> Problem requirements:
For the entries that follow, restate word for word the line containing "Import LightweightSemaphore.", the line containing "some order; [consumer]", and every line that lies between them.
[Start of section]
(* ===== verification/BlockingQueue.v ===== *)
(** * The blocking queue of many producers and consumers
    (utils/blockingconcurrentqueue.h, class [BlockingConcurrentQueue])

    Threads that use one queue and its semaphore. The steps on the semaphore
    are those of [LightweightSemaphore]; an operation of the inner
    [ConcurrentQueue] is one step, through the class [ConcurrentQueue], whose
    laws are what that class promises. A schedule says which thread steps and
    what the environment decides. *)
From S2P Require Import Prelude Semaphore.
Import LightweightSemaphore.
#[local] Open Scope Z_scope.

(** ** The inner queue *)

(** [W] is what an operation depends on beyond the queue: memory, which thread
    runs it, and which of the producers' queues is looked at. Tokens are
    optional. An operation gives [None] where the class promises nothing: for a
    token that does not exist, for instance. The elements are those of a queue in
    some order; [consumer] holds of the consumer tokens made with the
    queue, [capacity_ok] of the capacities that there is memory for. *)
Class ConcurrentQueue (Q T Tok W : Type) := {
  contains : Q -> list T -> Prop;
  consumer : Tok -> Prop;
  capacity_ok : Z -> Prop;
  cq_construct : Z -> option Q;
  cq_enqueue : W -> bool -> option Tok -> list T -> Q -> option (bool * Q);
  cq_try_dequeue : W -> option Tok -> Z -> Q -> option (list T * Q) }.
(** How many to try for, given the first look at the counters; [None] if
    nothing seems to be there. *)
Definition desire (r : request) (tail optimistic overcommit : Z) : option Z :=
  match r with
  | One => if circular_less_than 64 (u64 (optimistic - overcommit)) tail then Some 1 else None
  | Bulk max =>
      let desiredCount := u64 (tail - u64 (optimistic - overcommit)) in
      if circular_less_than 64 0 desiredCount
      then Some (if desiredCount <? max then desiredCount else max) else None
  end.

(** How many there are, given the second look at the tail. *)
Definition actual (r : request) (tail myDequeueCount overcommit desiredCount : Z) : Z :=
  match r with
  | One => if circular_less_than 64 (u64 (myDequeueCount - overcommit)) tail then 1 else 0
  | Bulk _ =>
      let actualCount := u64 (tail - u64 (myDequeueCount - overcommit)) in
      if circular_less_than 64 0 actualCount
      then (if desiredCount <? actualCount then desiredCount else actualCount) else 0
  end.

(** A step that is not possible, a failed assertion or an access to an element
    that is not there, or what the step leads to with the element it has moved
    out. *)
Inductive result (A : Type) := Disabled | Fault | Next (a : A).
Arguments Disabled {A}.
Arguments Fault {A}.
Arguments Next {A}.
(** The chain of blocks from [block] on. *)
Fixpoint add_blocks_to_free_list (fuel : nat) (block : option nat) : M Memory unit :=
  match block, fuel with
  | None, _ => mret tt
  | Some _, O => undefined
  | Some b, S fuel =>
      x ← load_block b;
      _ ← add_block_to_free_list b;
      add_blocks_to_free_list fuel (Block.next x)
  end.

Definition try_get_block_from_free_list : M Memory (option nat) := fun m =>
  match freeList m with
  | [] => Some (None, m)
  | b :: l => Some (Some b, set_freeList l m)
  end.

Definition requisition_block (canAlloc : AllocationMode) : M Memory (option nat) :=
  block ← try_get_block_from_initial_pool;
  match block with
  | Some b => mret (Some b)
  | None =>
      block ← try_get_block_from_free_list;
      match block with
      | Some b => mret (Some b)
      | None => match canAlloc with CanAlloc => create_block | CannotAlloc => mret None end
      end
  end.

(** ** What the pool promises *)

(** A block without elements, as the pool has them. *)
Definition blank (b : Block) : Prop := Block.elements b = replicate (Z.to_nat BLOCK_SIZE) None.

(** The blocks [used] by producers, those of the pool, and those on the free
    list are all there and are different, and there are no others. *)
Record pool_ok (m : Memory) (used : gset nat) : Prop := mkPoolOk {
  pool_used : forall b, b ∈ used -> is_Some (blocks m !! b);
  pool_free : forall b, b ∈ freeList m -> (b ∉ used) /\ exists x, blocks m !! b = Some x /\ blank x;
  pool_free_nodup : NoDup (freeList m);
  pool_initial : forall i, initialBlockPoolIndex m <= Z.of_nat i < initialBlockPoolSize m ->
    (i ∉ used) /\ (i ∉ freeList m) /\ exists x, blocks m !! i = Some x /\ blank x;
  pool_index : 0 <= initialBlockPoolIndex m < 2 ^ 64 - 1;
  pool_names : forall b, is_Some (blocks m !! b) -> (b < Z.to_nat (initialBlockPoolSize m))%nat \/
    exists n, b = (Z.to_nat (initialBlockPoolSize m) + n)%nat /\ (n < mallocs m)%nat /\ malloc n = true;
  pool_complete : forall b, is_Some (blocks m !! b) ->
    (b ∈ used) \/ (b ∈ freeList m) \/ initialBlockPoolIndex m <= Z.of_nat b < initialBlockPoolSize m
}.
[End of section]
> Answer to this problem:
Import LightweightSemaphore.
#[local] Open Scope Z_scope.

(** ** The inner queue *)

(** [W] is what an operation depends on beyond the queue: memory, which thread
    runs it, and which of the producers' queues is looked at. Tokens are
    optional. An operation gives [None] where the class promises nothing: for a
    token that does not exist, for instance. The elements are those of a queue in
    some order; [consumer] holds of the consumer tokens made with the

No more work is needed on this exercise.